Misalnya, membahas perkembangan anak remaja tidak akan terlepas dari bagaimana adab dari pendidikan-pendidikan agama itu masuk ke sana. Kalau mereka masuk usia baligh, apa yang mesti diperbuat, ketika di usia dewasa mencari pasangan hidup, bagaimana tuntutan beragama. Sebenarnya arah kajian mereka ke sana,” ungkap Santi Lisnawati.

UIKA dikenal sebagai kampus bertagline Islamisasi Sains. Di kampus UIKA mulai masuk, mahasiswa dibiasakan baca do’a. Di Singapura, banyak universitas yang membutuhkan pembelajaran psikologi perkembangan seperti di UIKA yang memiliki pondasi keislaman cukup kuat.

Mata kuliahnya sama seperti mahasiswa di UIKA. Mereka mengambil Progam Studi Pendidikan Agama Islam karena kebanyakan dari mereka itu sebetulnya aktif di bidang pendidikan, ada yang mengajar di PAUD, madrasah, dan TPA di masjid-masjid. Untuk dapat sertifikat mengajar itu, mereka harus sarjana, harus ada lisensinya dan diuji oleh Kementerian Agama setempat.

“Berhubung karena mereka juga bekerja, terus kami juga melihat kondisi-kondisi yang memungkinkan, kami tidak mungkin memberikan sesuatu yang tidak maksimal. Kami sama-sama di sini ada 16 kali tatap muka, sama dengan mahasiswa UIKA yang melangsungkan 16 kali tatap muka dengan ujian dan UTS merekapun sama. Kenapa 16 kali tatap muka, karena mereka kuliahnya sehari itu dihitungnya 4 sesi dari pukul 08.00-17.00, jadi justeru kelebihan.

Mereka 4 kali 4 sama dengan 16 kali pertemuan tanpa ujian pertemuan selama 4 hari. Meskipun kelas jauh FAI tetap menjaga kualitas tatap muka, penugasan dan memang habis ini mereka pasti disibukkan dengan penugasan, tapi karena memang sekarang sudah bagus teknologinya, maka penugasan itu bisa berlanjut secara online,” terang Santi Lisnawati.

Setelah belajar selama 4 hari, harapan dan perubahan yang akan dibawa pulang ke Singapura dipaparkan oleh Amnah, salahsatu mahasiswi Institut Pengajian Tinggi Al-Zuhri, Singapura dan rekannya.

Amnah adalah seorang perawat kanan di Singapura.
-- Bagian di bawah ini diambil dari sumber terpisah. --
Definition mcp_name_byte (c : ascii) : bool :=
  is_alnum c || Ascii.eqb c "-" || Ascii.eqb c "_".

Definition check_mcp_env (name : string) (kv : string * string) : error :=
  (refuse_if (negb (validEnvName kv.1))
   with "MCP server " +:+ quote name +:+ " env key " +:+ quote kv.1
        +:+ " is not a valid environment variable name") >>?
  (refuse_if (ContainsControl kv.2)
   with "MCP server " +:+ quote name +:+ " env value for " +:+ quote kv.1
        +:+ " contains invalid control characters").

Definition check_mcp_secret (name : string) (env : gmap string string)
    (kv : string * string) : error :=
  (refuse_if (negb (validEnvName kv.1))
   with "MCP server " +:+ quote name +:+ " secret_env key " +:+ quote kv.1
        +:+ " is not a valid environment variable name") >>?
  (refuse_if (negb (validEnvName kv.2))
   with "MCP server " +:+ quote name +:+ " secret_env value " +:+ quote kv.2 +:+ " for "
        +:+ quote kv.1 +:+ " is not a valid host environment variable name") >>?
  (refuse_if (bool_decide (is_Some (env !! kv.1)))
   with "MCP server " +:+ quote name +:+ " key " +:+ quote kv.1
        +:+ " cannot be specified in both env and secret_env").

Definition check_mcp_url (name url : string) : error :=
  match url_Parse url with
  | Some parsed =>
      refuse_if (String.eqb (ur_Host parsed) ""
        || (negb (String.eqb (ur_Scheme parsed) "http")
            && negb (String.eqb (ur_Scheme parsed) "https")))
      with "MCP server " +:+ quote name +:+ " url must be absolute HTTP(S)"
  | None => Some (ENew ("MCP server " +:+ quote name +:+ " url must be absolute HTTP(S)"))
  end.

(** [ValidateMCPServer].  The maps are visited in the order of [map_to_list];
    Go's order is unspecified, so only which error comes first depends on it. *)
Definition ValidateMCPServer (cfg : MCPServerConfig) : error :=
  let name := TrimSpace (mp_Name cfg) in
  let server := "MCP server " +:+ quote name in
  let hasCommand := negb (String.eqb (TrimSpace (mp_Command cfg)) "") in
  let hasURL := negb (String.eqb (TrimSpace (mp_URL cfg)) "") in
  let transport := mp_Transport cfg in
  (refuse_if String.eqb name "" with "MCP server name is required") >>?
  (refuse_if negb (forallb mcp_name_byte (to_bytes name))
   with "MCP server name " +:+ quote name
        +:+ " contains invalid characters (must be alphanumeric, '-', or '_')") >>?
  first_error (check_mcp_env name) (map_to_list (mp_Env cfg)) >>?
  first_error (check_mcp_secret name (mp_Env cfg)) (map_to_list (mp_SecretEnv cfg)) >>?
  (refuse_if (negb hasCommand && negb hasURL)
   with server +:+ " must specify either command or url") >>?
  (refuse_if (hasCommand && hasURL)
   with server +:+ " cannot specify both command and url") >>?
  (refuse_if (negb (String.eqb transport "" || String.eqb transport "sse"
                   || String.eqb transport "streamable-http"))
   with server +:+ " transport must be sse or streamable-http") >>?
  (refuse_if (negb (String.eqb transport "") && negb hasURL)
   with server +:+ " transport applies only to a url server") >>?
  (refuse_if (mp_TimeoutSeconds cfg <? 0)
   with server +:+ " timeout_seconds must not be negative") >>?
  (refuse_if (hasURL && negb (bool_decide (mp_Env cfg = ∅)))
   with server +:+ " env is not supported for url servers") >>?
  (refuse_if (hasURL && negb (bool_decide (mp_SecretEnv cfg = ∅)))
   with server +:+ " secret_env is not supported for url servers") >>?
  (if hasCommand then
     (refuse_if (ContainsControl (TrimSpace (mp_Command cfg)))
      with server +:+ " command contains invalid control characters") >>?
     first_error (fun arg =>
       refuse_if ContainsControl arg
       with server +:+ " argument contains invalid control characters") (mp_Args cfg)
   else None) >>?
  (if hasURL then check_mcp_url name (mp_URL cfg) else None).
End ValidateMCPServer.

(** * redact.go *)

Definition MinSecretLength : Z := 8.
Definition MinSecretPartLength : Z := 16.

(** A decoded JSON value; an object lists its members in visiting order. *)
Inductive json :=
  | JNull
  | JBool (b : bool)
  | JNumber (text : string)
  | JString (s : string)
  | JArray (items : list json)
  | JObject (members : list (string * json)).
Lemma finish_emits ctx started v :
  v_cleanupErrors v = [] -> v_cleanupUsed v = false ->
  emits (finish (traced r) ctx started v) (finished ctx v).
Proof.
  intros Hce Hcu. unfold finish.
  eapply emits_bind; [apply finish_stops_emits|]. intros v1 evs (S & Hs & Hh & Hb).
  destruct S as [Sc Se Sr Scl Su _]. rewrite Hce in Scl. rewrite Hcu in Su.
  pose proof (record_cleanup_spec v1) as [He (cl & Hcl & Hst)]. rewrite Se in He. rewrite Sr in Hcl.
  set (v2 := record_cleanup v1) in *.
  apply (emits_read_such _ (fun s => (forall w, (ctx_Err (Runtime := _ : Runtime W) ctx w).1 = None) -> s = None)).
  { intros w Hw. apply Hw. }
  intros s Hs0. apply emits_read. intros now.
  pose proof (record_context_errors s v2) as Hre. pose proof (record_context_result s v2) as Hrr.
  set (v3 := record_context s v2) in *. clearbody v2 v3. rewrite Hcl in Hrr.
  assert (forall out, out.2 = joined (v_allErrors v3) ->
     tr_Error out.1 = match out.2 with Some e => Error e | None => tr_Error (v_result v) end ->
     tr_TaskID out.1 = tr_TaskID (v_result v) ->
     tr_Harness out.1 = tr_Harness (v_result v) -> tr_Isolation out.1 = tr_Isolation (v_result v) ->
     tr_Evaluation out.1 = tr_Evaluation (v_result v) -> tr_Cleanup out.1 = cl ->
     finished ctx v out evs) as Hout.
  { intros out Ho ??????. split; try done.
    - rewrite Ho, joined_nil, Hre, He, app_nil. intros [[? Hn] _]. split; [done|].
      destruct (v_cleanupUsed v1); [by apply Scl|]. destruct Su as [Su _].
      by destruct (Su eq_refl) as [_ ->].
    - intros Hw Ha Hev. rewrite Ho, joined_nil, Hre, He, app_nil.
      destruct (v_cleanupUsed v1); naive_solver.
    - assert (tr_Cleanup out.1 = cl) as -> by done. rewrite Hst. unfold cleanup_status.
      destruct (v_cleanupUsed v1), (v_cleanupErrors v1); simpl; naive_solver. }
  simpl. destruct (joined (v_allErrors v3)) eqn:Hj; apply emits_ret; rewrite app_nil_r;
    apply Hout; simpl; rewrite ?Hrr; done.
Qed.
End Finished.

(** * The body of a task *)

Section Body.
Context {W SB : Type} `{Runtime W}.
Variable r : Runner W SB.
Implicit Types (v : TaskVars SB) (evs : list (event SB)).

(** Everything but the error lists, the flags and the result. *)
Definition same_cleanup v v' : Prop :=
  v_cleanupErrors v' = v_cleanupErrors v /\ v_cleanupUsed v' = v_cleanupUsed v /\
  v_evaluation v' = v_evaluation v /\ live_sandbox v' = live_sandbox v.

Lemma run_eval_emits taskID (p : eprog W SB) started :
  emits (run_eval (traced r) taskID (trace_eval p) started)
    (fun out evs => out.2 = started ++ starts evs /\ stops evs = [] /\
       Forall evaluation_event evs /\ Exists (fun ev => ev = EvaluateReturned out.1.2) evs /\
       (out.1.2 = None <-> Forall event_ok evs)).
Proof.
  revert started. induction p as [evaluation e|ctx environment k IH|step k IH];
    intros started; simpl.
  - intros w t. exists [EvaluateReturned e]. simpl. rewrite app_nil_r.
    rewrite !Forall_singleton, Exists_cons. simpl. tauto.
  - eapply emits_bind.
    { apply (emits_mono _ (fun out evs => out.2 = started ++ starts evs /\ stops evs = [] /\
        Forall evaluation_event evs /\ Forall event_ok evs)); [|intros out evs HP; exact HP].
      unfold evaluation_Start. simpl. emits_steps; simpl; rewrite ?app_nil_r;
      (split_and!; [done|done|by repeat constructor|by repeat constructor; left]). }
    intros [reply started'] evs (Hs & Ht & He & Hok). simpl in *.
    eapply emits_mono; [apply IH|]. intros out evs' (-> & Hs' & He' & Hr & Hok').
    rewrite Hs, starts_app, stops_app, Ht, Hs', !Forall_app, Exists_app, app_assoc. tauto.
  - intros w t. destruct (IH w started (step w) t) as (evs & Ht & HP). by exists evs.
Qed.

(** The harness: it is active whatever happened, and errors are recorded. *)
Lemma run_harness_emits ctx task request v :
  emits (run_harness (traced r) ctx task request v)
    (fun v' evs => same_cleanup v v' /\ v_bridgeActive v' = v_bridgeActive v /\
       v_harnessActive v' = true /\ starts evs = [] /\ stops evs = [] /\
       Forall (fun ev => ~ evaluate_event ev) evs /\
       tr_Isolation (v_result v') = tr_Isolation (v_result v) /\
       tr_Evaluation (v_result v') = tr_Evaluation (v_result v) /\
       tr_Error (v_result v') = tr_Error (v_result v) /\
       tr_TaskID (v_result v') = tr_TaskID (v_result v) /\
       (v_allErrors v' = [] <-> v_allErrors v = [] /\ Forall event_ok evs)).
Proof.
  unfold run_harness. simpl. emits_steps; simpl;
    (split_and!; [done|done|done|done|done|by repeat constructor; simpl; tauto|done|done|done|done|]);
    rewrite ?Forall_cons, ?Forall_nil, ?app_nil; simpl; naive_solver.
Qed.

(** The gates: two stops, and flags that say which of them succeeded. *)
Lemma isolate_emits ctx v :
  emits (isolate (traced r) ctx v)
    (fun out evs => exists eh eb,
       evs = [HarnessStopped (cleanup_context r ctx) eh; BridgeStopped (cleanup_context r ctx) eb] /\
       same_cleanup v out.1 /\ v_allErrors out.1 = v_allErrors v /\
       v_harnessActive out.1 = (if eh then v_harnessActive v else false) /\
       v_bridgeActive out.1 = (if eb then v_bridgeActive v else false) /\
       (out.2 = [] <-> eh = None /\ eb = None) /\
       tr_Evaluation (v_result out.1) = tr_Evaluation (v_result v) /\
       tr_Error (v_result out.1) = tr_Error (v_result v) /\
       tr_TaskID (v_result out.1) = tr_TaskID (v_result v) /\
       ir_Status (tr_Isolation (v_result out.1)) = ir_Status (tr_Isolation (v_result v)) /\
       (ir_HarnessStopped (tr_Isolation (v_result out.1)) =
          if eh then ir_HarnessStopped (tr_Isolation (v_result v)) else true) /\
       (ir_BridgeRevoked (tr_Isolation (v_result out.1)) =
          if eb then ir_BridgeRevoked (tr_Isolation (v_result v)) else true)).
Proof.
  unfold isolate. simpl.
  apply emits_call; intros [eh|]; apply emits_call; intros [eb|]; apply emits_ret; simpl;
    (do 2 eexists; split; [reflexivity|]); simpl; split_and!; try done; naive_solver.
Qed.
(* ===== verification/Execution.v ===== *)
(** The execution engine of a profile ([internal/app/execution.go]): occurrence
    identifiers, the admission loop of [runProfile] with its bounded concurrency,
    the aggregation of the occurrences' results, and [runObserved].

    Goroutines are interleaved: [profile_step] is a step relation on the
    admission state, one step per admission attempt, per completed occurrence
    and per end of admission.  What an attempt observes (the deadline, the
    context, which [select] case fired) is given by an [observation], so every
    schedule the Go runtime may choose is a path of the relation. *)

From S2P Require Import Prelude Trace Core Runner.

(** * Occurrences *)

Record taskOccurrence := { logicalID : string; executionID : string }.

Definition no_taskOccurrence : taskOccurrence := {| logicalID := ""; executionID := "" |}.

(** [nextTaskOccurrence]; the index is a uint64. *)
Definition nextTaskOccurrence (logicalID : string) (index : Z) : (taskOccurrence + err) * Z :=
  if index =? max_uint64 then (inr (ENew "task occurrence index overflow"), index)
  else let index := index + 1 in
       (inl {| logicalID := logicalID;
               executionID := logicalID +:+ "-" +:+ pad0 3 (itoa index) |}, index).

(** [arrival]. *)
Record arrival := { ar_logicalID : string; ar_at : Z }.

(** [occurrenceSlot]; the slot holds the zero result until its goroutine ends. *)
Record occurrenceSlot := {
  os_occurrence : taskOccurrence;
  os_result : RunResult;
  os_err : error
}.

(** [addSummary]. *)
Definition addSummary (total next : RunSummary) : RunSummary :=
  {| rs_Tasks := rs_Tasks total + rs_Tasks next;
     rs_HarnessSucceeded := rs_HarnessSucceeded total + rs_HarnessSucceeded next;
     rs_HarnessFailed := rs_HarnessFailed total + rs_HarnessFailed next;
     rs_EvaluationsRun := rs_EvaluationsRun total + rs_EvaluationsRun next;
     rs_EvaluationsSucceeded := rs_EvaluationsSucceeded total + rs_EvaluationsSucceeded next;
     rs_EvaluationsFailed := rs_EvaluationsFailed total + rs_EvaluationsFailed next;
     rs_EvaluationsBlocked := rs_EvaluationsBlocked total + rs_EvaluationsBlocked next;
     rs_CleanupFailed := rs_CleanupFailed total + rs_CleanupFailed next |}.

(** * Admission *)

(** The guards of [runProfile]. *)
Definition validate_profile (concurrency : Z) (taskIDs : list string) (loopDuration : Z)
    (arrivals : list arrival) : error :=
  let tasks := Z.of_nat (length taskIDs) in
  let scheduled := Z.of_nat (length arrivals) in
  (refuse_if ((concurrency <=? 0) || (tasks =? 0))
     with "execution requires positive concurrency and at least one task") >>?
  (refuse_if ((0 <? scheduled) && (0 <? loopDuration))
     with "execution cannot combine an arrival schedule with a loop duration") >>?
  (refuse_if ((0 <? scheduled) && negb (scheduled =? tasks))
     with ("arrival schedule has " +:+ itoa scheduled +:+ " entries for " +:+ itoa tasks
           +:+ " tasks")).

(** The variables of the admission loop: the index, the slots, the goroutines in
    flight (indices of slots, each holding one unit of [capacity]), how many
    tasks of the schedule were offered, and whether admission is over. *)
Record profile := {
  pf_index : Z;
  pf_slots : list occurrenceSlot;
  pf_running : list nat;
  pf_offered : nat;
  pf_closed : bool
}.

Definition initial_profile : profile :=
  {| pf_index := 0; pf_slots := []; pf_running := []; pf_offered := 0; pf_closed := false |}.

(** What one call of [admit] observes. *)
Inductive select_case := SelectDone | SelectDeadline | SelectCapacity.
Record observation := {
  expired_before : bool;   (* the deadline had passed before the select *)
  selected : select_case;
  stopped_after : bool     (* the context had ended or the deadline passed afterwards *)
}.
(** A run's result is published atomically: the file gets its name by a link, only
    after the whole content was written, synced and closed under a temporary name; the
    temporary file is always removed; and success means that the directory was synced
    too. *)
Theorem persistRunResult_atomic {W} (fs : ResultFS W) directory path content w :
  let '(e, (_, evs)) := persistRunResult (traced_fs fs) directory path content (w, []) in
  (e = None -> exists t d, evs = staged t content ++
     [Linked t path None; Removed t None; DirOpened None; DirSynced None; DirClosed d]) /\
  (forall t p le, Linked t p le ∈ evs ->
     p = path /\ exists post, evs = staged t content ++ Linked t p le :: post) /\
  (forall t, TempCreated (inl t) ∈ evs -> exists re, Removed t re ∈ evs).
Proof.
  pose proof (emits_run _ _ w (persistRunResult_emits fs directory path content)) as Hp.
  by destruct (persistRunResult _ _ _ _ _) as [e [w' evs]].
Qed.

(** * buildTaskExperiment: nothing constructed is left open *)

Inductive build_event : Type :=
  | HarnessBuilt (closable : bool)
  | SandboxBuilt (closable : bool)
  | ResourcesClosed (e : error)
  | SandboxClosed (e : error)
  | HarnessClosed (e : error).

Section Build.
Context {W N H S B R U : Type}.
Abbreviation TW := (W * list (option build_event))%type.

Definition traced_harness (h : HarnessInstance W H) : HarnessInstance TW H :=
  {| hi_Harness := hi_Harness h;
     hi_Close := logged (fun e => Some (HarnessClosed e)) <$> hi_Close h |}.
Definition traced_sandbox (s : SandboxInstance W S) : SandboxInstance TW S :=
  {| si_Sandbox := si_Sandbox s;
     si_Resources_Close := logged (fun e => Some (ResourcesClosed e)) (si_Resources_Close s);
     si_Close := logged (fun e => Some (SandboxClosed e)) <$> si_Close s |}.

Definition closable {A} (close : option A) : bool := if close then true else false.
Definition map_inl {A A' E} (f : A -> A') (r : A + E) : A' + E :=
  match r with inl a => inl (f a) | inr e => inr e end.

(** The constructors, with a constructed client logged; other calls log [None]. *)
Definition traced_wiring (w : ExperimentWiring W N H S B R U) : ExperimentWiring TW N H S B R U := {|
  NewOccurrence := logged (fun _ => None) <$> NewOccurrence w;
  NewHarness := (fun new =>
    let* r := logged (fun r => match r with inl h => Some (HarnessBuilt (closable (hi_Close h)))
                                      | inr _ => None end) new in
    ret (map_inl traced_harness r)) <$> NewHarness w;
  NewSandbox := (fun new =>
    let* r := logged (fun r => match r with inl s => Some (SandboxBuilt (closable (si_Close s)))
                                      | inr _ => None end) new in
    ret (map_inl traced_sandbox r)) <$> NewSandbox w;
  NewBridge := logged (fun _ => None) <$> NewBridge w;
  runner_New := runner_New w;
  monitor_New := monitor_New w
|}.

(** The close calls a list of constructed clients makes due. *)
Definition due_closes (built : list build_event) : list build_event :=
  match built with
  | [HarnessBuilt hc] => if hc then [HarnessClosed None] else []
  | [HarnessBuilt hc; SandboxBuilt sc] =>
      [ResourcesClosed None] ++ (if sc then [SandboxClosed None] else []) ++
      (if hc then [HarnessClosed None] else [])
  | _ => []
  end.
Definition close_call (ev : build_event) : build_event :=
  match ev with
  | ResourcesClosed _ => ResourcesClosed None | SandboxClosed _ => SandboxClosed None
  | HarnessClosed _ => HarnessClosed None | ev => ev
  end.
Definition construction (ev : build_event) : Prop :=
  match ev with HarnessBuilt _ | SandboxBuilt _ => True | _ => False end.

Ltac build_leaf built :=
  try apply emits_ret; simpl; exists built; eexists; split; [reflexivity|];
  (split; [by repeat constructor|reflexivity]).

(** When building a task's experiment fails at any step, exactly the clients opened
    so far are closed, newest first; when it succeeds none is. *)
Theorem buildTaskExperiment_closes (wiring : ExperimentWiring W N H S B R U) w :
  let '(r, (_, evs)) := buildTaskExperiment (traced_wiring wiring) (w, []) in
  exists built closes, omap id evs = built ++ closes /\ Forall construction built /\
    map close_call closes = match r with inl _ => [] | inr _ => due_closes built end.
Proof.
  assert (emits (buildTaskExperiment (traced_wiring wiring)) (fun r evs =>
    exists built closes, omap id evs = built ++ closes /\ Forall construction built /\
      map close_call closes = match r with inl _ => [] | inr _ => due_closes built end)) as Hb.
  { unfold buildTaskExperiment, closeOccurrenceClients. simpl.
    destruct (NewOccurrence wiring), (NewHarness wiring), (NewSandbox wiring),
      (NewBridge wiring); simpl; try build_leaf (@nil build_event).
    apply emits_call. intros [benchmark|e]; [|build_leaf (@nil build_event)].
    apply emits_flatten, emits_call. intros [harness|e]; apply emits_bind_ret; simpl;
      [|build_leaf (@nil build_event)].
    apply emits_flatten, emits_call. intros [sandbox|e]; apply emits_bind_ret; simpl.
    2: { destruct (hi_Close harness); simpl; emits_steps;
         [build_leaf [HarnessBuilt true]|build_leaf [HarnessBuilt false]]. }
    apply emits_call. intros [bridge|e]; [destruct (runner_New _ _ _ _ _);
      [destruct (monitor_New wiring)|]|].
    1: by build_leaf
         [HarnessBuilt (closable (hi_Close harness)); SandboxBuilt (closable (si_Close sandbox))].
    all: destruct (hi_Close harness), (si_Close sandbox); simpl; emits_steps.
    all: match goal with
         | |- exists _ _, HarnessBuilt ?hc :: SandboxBuilt ?sc :: _ = _ /\ _ =>
             by build_leaf [HarnessBuilt hc; SandboxBuilt sc]
         end. }
  apply (emits_run _ _ w) in Hb.
  by destruct (buildTaskExperiment (traced_wiring wiring) (w, [])) as [r [w' evs]].
Qed.
End Build.
(* ===== verification/Control.v ===== *)
(** The bridge control server ([pkg/bridge/control]): one entry per sandbox
    identity, registered once and released once, by asynchronous operations of
    the native sandbox.

    Every critical section of server.go is a function on the server's state; the
    step relation [control_step] interleaves the calls of any number of clients
    with the completions of the goroutines the entries started.  [en_flight]
    lists the goroutines of an entry, so that "at most one operation at a time"
    is a theorem about the code's [busy] flag and not built into the model. *)

From S2P Require Import Prelude Core.

(** * Messages *)

Inductive State := REGISTERING | READY | RELEASING | RELEASED.
#[export] Instance State_eq_dec : EqDecision State.
Proof. solve_decision. Defined.

Record Endpoint := { ep_Port : N; ep_User : string; ep_Transport : string }.
Record Artifact := { af_Name : string; af_Status : string; af_Size : Z; af_Sha256 : string }.

(** [RegisterSandboxRequest] with its [Target] and [Metadata] flattened. *)
Record RegisterSandboxRequest := {
  rq_SandboxId : string;
  rq_RuntimeId : string;
  rq_Workdir : string;
  rq_ExecUser : string;
  rq_TaskId : string
}.
#[export] Instance request_eq_dec : EqDecision RegisterSandboxRequest.
Proof. solve_decision. Defined.

Record SandboxAccess := {
  ac_SandboxId : string;
  ac_State : State;
  ac_Endpoint : option Endpoint;
  ac_Error : string;
  ac_CleanupError : string;
  ac_Artifacts : list Artifact
}.

Inductive Code := InvalidArgument | NotFound | AlreadyExists | FailedPrecondition.
#[export] Instance Code_eq_dec : EqDecision Code.
Proof. solve_decision. Defined.

(** client.go: [Registration] and [TargetFromRegistration]. *)
Definition Registration (d : BridgeTarget) : RegisterSandboxRequest :=
  {| rq_SandboxId := bt_SandboxID d; rq_RuntimeId := bt_RuntimeID d; rq_Workdir := bt_Workdir d;
     rq_ExecUser := bt_ExecUser d; rq_TaskId := bt_TaskID d |}.
Definition TargetFromRegistration (r : RegisterSandboxRequest) (runID backend : string) :
    BridgeTarget :=
  {| bt_SandboxID := rq_SandboxId r; bt_RunID := runID; bt_TaskID := rq_TaskId r;
     bt_Backend := backend; bt_RuntimeID := rq_RuntimeId r; bt_Workdir := rq_Workdir r;
     bt_ExecUser := rq_ExecUser r |}.

(** * Entries *)

Inductive operation := OpRegister | OpRelease.
#[export] Instance operation_eq_dec : EqDecision operation.
Proof. solve_decision. Defined.

(** [entry].  [en_native] says whether [native] is set, [en_cancelled] whether
    [cancel] was called; [en_flight] are the goroutines running for it. *)
Record entry := {
  en_request : option RegisterSandboxRequest;
  en_access : SandboxAccess;
  en_native : bool;
  en_busy : bool;
  en_cancelled : bool;
  en_flight : list operation
}.

Record Server := { sv_entries : gmap string entry; sv_closing : bool }.

Definition NewServer : Server := {| sv_entries := ∅; sv_closing := false |}.

(** [identifier]: [^[a-zA-Z0-9][a-zA-Z0-9_.-]{0,255}$]. *)
Definition identifier_byte (c : ascii) : bool :=
  is_alnum c || Ascii.eqb c "_"%char || Ascii.eqb c "."%char || Ascii.eqb c "-"%char.
Definition identifier (s : string) : bool :=
  match to_bytes s with
  | [] => false
  | c :: rest => is_alnum c && forallb identifier_byte rest && (Z.of_nat (length rest) <=? 255)
  end.

Definition set_access (f : SandboxAccess -> SandboxAccess) (e : entry) : entry :=
  {| en_request := en_request e; en_access := f (en_access e); en_native := en_native e;
     en_busy := en_busy e; en_cancelled := en_cancelled e; en_flight := en_flight e |}.

Definition new_access (id : string) (state : State) : SandboxAccess :=
  {| ac_SandboxId := id; ac_State := state; ac_Endpoint := None; ac_Error := "";
     ac_CleanupError := ""; ac_Artifacts := [] |}.

(** The guard of [RegisterSandbox]. *)
Definition valid_registration (r : RegisterSandboxRequest) : bool :=
  negb (negb (identifier (rq_SandboxId r)) || String.eqb (rq_RuntimeId r) "" ||
        ContainsAny (rq_RuntimeId r) [NUL; CR; NL] || negb (identifier (rq_TaskId r))).

(** [RegisterSandbox] up to its wait: a reply, or the entry whose operation the
    caller awaits. *)
Definition RegisterSandbox (r : RegisterSandboxRequest) (st : Server) :
    (SandboxAccess + Code + unit) * Server :=
  if negb (valid_registration r) then (inl (inr InvalidArgument), st)
  else match sv_entries st !! rq_SandboxId r with
  | Some e =>
      match en_request e with
      | None => (inl (inl (en_access e)), st)
      | Some request =>
          if decide (request = r) then (inl (inl (en_access e)), st)
          else (inl (inr AlreadyExists), st)
      end
  | None =>
      if sv_closing st then (inl (inr FailedPrecondition), st)
      else
        (inr tt,
         {| sv_entries := <[rq_SandboxId r :=
              {| en_request := Some r; en_access := new_access (rq_SandboxId r) REGISTERING;
                 en_native := false; en_busy := true; en_cancelled := false;
                 en_flight := [OpRegister] |}]> (sv_entries st);
            sv_closing := sv_closing st |})
  end.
Ia bekerja selama 24 tahun sebagai perawat dan juga mengambil post graduate (advance) in nursing specialise di dalam paediatric specialise.

“Pelajaran psikologi adalah satu dari matakuliah kursus kami selama setahun selepas punya kelulusan perawat. Jadi, psikologi perkembangan adalah sebahagian dari komponen ini. Saya dapat pelajaran baru, yaitu psikologi perkembangan umur dewasa & umur lanjutan. yang mana banyak isu-isu yang dapat dikupas dan bawa balik ke Singapura, karena populasi di Singapura ada lebih banyak orang yang lanjut umur dari orang yang muda. Saya suka metode mengajar di sini.

Kami punya activity multiplex/plus, semisal saya kurang pasti cara menjual dan membeli product, tapi selepas itu dapat menganalisanya. Activity menghapus rasa ngantuk, kami exersice sambil berbahasa Arab, walau seperti anak kecil, tetapi very effective dan bisa diterapkan pada anak-anak di Singapura,” tuturnya ketika diwawancarai pada hari terakhir di UIKA, Kamis (26/4/2018).

Hal senada juga meninggalkan kesan bagi mahasiswa Institut Pengajian Tinggi Al-Zuhri, Singapura lainnya. “Kami banyak dapat ilmu. Dua pensyarah, Bu Santi dan Bu Imas banyak memberi ilmu psikologi yang mendalam. Walau kami sangat capek, tidur 1,5-2 jam karena ada presentasi dan lainnya, kami tetap semangat,” kesannya.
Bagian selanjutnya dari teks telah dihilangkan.